Lee Gerhard has a challenge for you: “Defend the sciences ... Do a better job of critical reading and analysis. Separate fact from agenda.”
Gerhard is speaking about “Energy and Environmental Challenges of the 21st Century,” which happens to be the title of his upcoming luncheon address to the Division of Environmental Geology at AAPG’s Annual Convention in April at Long Beach, Calif.
“We deal too much with public myth and not enough with hard data,” Gerhard said.
With more than 40 years in geology and environmental studies -- including helping develop DEG -- Gerhard is not shy of controversial topics or opinions.
“The sciences and the public are imbued with computer models instead of observational data,” Gerhard said of the ongoing climate change debate.
Models, he said, often include assumptions that may or may not be correct.
“This is a huge issue in anything we look at,” he said.
Some examples:
- Polar bears are proposed for listing on the Endangered Species List because of apparent climate and environmental factors -- but their numbers are as high as at any point in history, he said.
- Radon gas was trumpeted as a threat in home basements across the United States when studies showed the only population experiencing adverse effects was quarry workers who smoked tobacco -- a group already at risk of lung problems, he said.
- All types of asbestos were called risky and subject to expensive cleanup regimes and litigation, Gerhard said, though research showed clear differences in the effects of different types of the material.
While “public myth” often pictures mankind as losing the global environmental battle, Gerhard said that “from the 1960s onward, we have improved the U.S. and global environment -- otherwise we’d still have a flaming Cuyahoga River,” a reference to a heavily polluted river through Cleveland, Ohio, that occasionally caught fire.
The planet’s growing human population is another main theme for Gerhard.
“We are facing a 10 billion population future world,” he said. “We must supply energy resources for them and maintain adequate standards of living, despite declining resources -- all within acceptable environmental impacts.
“The human ‘footprint’ is unique among animals,” he added. “We have the ability to modify our environment and to tap and use resources no other animal can use.”
Gerhard’s third major challenge to AAPG and DEG in particular: Heed the “Law of Unintended Consequences.”
“Political choices often ignore the long term,” he said.
For example, in the search for alternate energy sources, ethanol is popular but not always cost-effective.

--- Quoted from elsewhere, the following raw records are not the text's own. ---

Lemma foldl_add_attribute (f : string -> Z) (l : list string) :
  forall st : shader,
  foldl (fun st attr => add_attribute (f attr) attr st) st l
  = mk_shader (foldl (fun m k => handle_insert k (wrap32 (f k)) m) (m_attributes st) l)
      (m_uniforms st) (m_builtin_types st) (m_complex_builtin_types st)
      (m_pending_uniforms st) (m_pending_attributes st)
      (m_shaders st) (m_log_buffer st) (m_program st).
Proof.
  induction l as [|k l IH]; intros st; cbn [foldl].
  - destruct st; reflexivity.
  - rewrite IH. reflexivity.
Qed.

Lemma foldl_add_uniform (f : string -> Z) (l : list string) :
  forall st : shader,
  foldl (fun st uni => add_uniform (f uni) uni st) st l
  = mk_shader (m_attributes st)
      (foldl (fun m k => handle_insert k (wrap32 (f k)) m) (m_uniforms st) l)
      (m_builtin_types st) (m_complex_builtin_types st)
      (m_pending_uniforms st) (m_pending_attributes st)
      (m_shaders st) (m_log_buffer st) (m_program st).
Proof.
  induction l as [|k l IH]; intros st; cbn [foldl].
  - destruct st; reflexivity.
  - rewrite IH. reflexivity.
Qed.

(** The object a [finalize] leaves when some shader was compiled. *)
Lemma finalize_with_shaders (gl : gl_link) (st : shader) :
  m_shaders st <> [] ->
  exists log,
    finalize gl st
    = (negb (gl_link_status gl =? GL_FALSE),
       mk_shader
         (foldl (fun m k => handle_insert k (wrap32 (gl_attrib_location gl k)) m)
            ∅ (m_pending_attributes st))
         (foldl (fun m k => handle_insert k (wrap32 (gl_uniform_location gl k)) m)
            ∅ (m_pending_uniforms st))
         (m_builtin_types st) (m_complex_builtin_types st) [] [] [] log (gl_program gl))
    /\ (gl_link_status gl <> GL_FALSE -> log = []).
Proof.
  intros Hne. unfold finalize. destruct (m_shaders st) as [|s ss]; [congruence|].
  cbv zeta. rewrite foldl_add_uniform, foldl_add_attribute.
  destruct (Z.eqb_spec (gl_link_status gl) GL_FALSE) as [Hst|Hst];
    destruct (negb (m_program st =? 0)); cbn;
    eexists; (split; [reflexivity|]); intros H; congruence.
Qed.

In Bolivia, crushed sugar cane is used to produce ethanol. “It’s a very efficient way to produce fuel using a spent product ... waste,” Gerhard said.
In contrast, ethanol produced in the United States may have only a slight cost advantage, “depending on how you count cattle feed, increased food costs” and other factors, he said.
“In western Kansas we’re using valuable water ... (and) growing produce to produce energy,” the former Kansas state geologist and head of the Kansas Geological Survey said. “It’s a great farming program” -- but ignores the long-term consequences of draining the Ogalala Aquifer, increased erosion from irrigation and other concerns.
In the debate over drilling in Alaska and offshore United States, we must make a choice of “adequate vs. inadequate supplies and the consequences of both,” he said.
“We have to find out if there’s any oil there,” he said of the debate over drilling in Alaska’s Arctic National Wildlife Refuge.
Looking ahead, he cautioned that “we have to focus our decision-making.”
Gerhard urged DEG “to look at bigger issues -- educate the public and our decision makers.”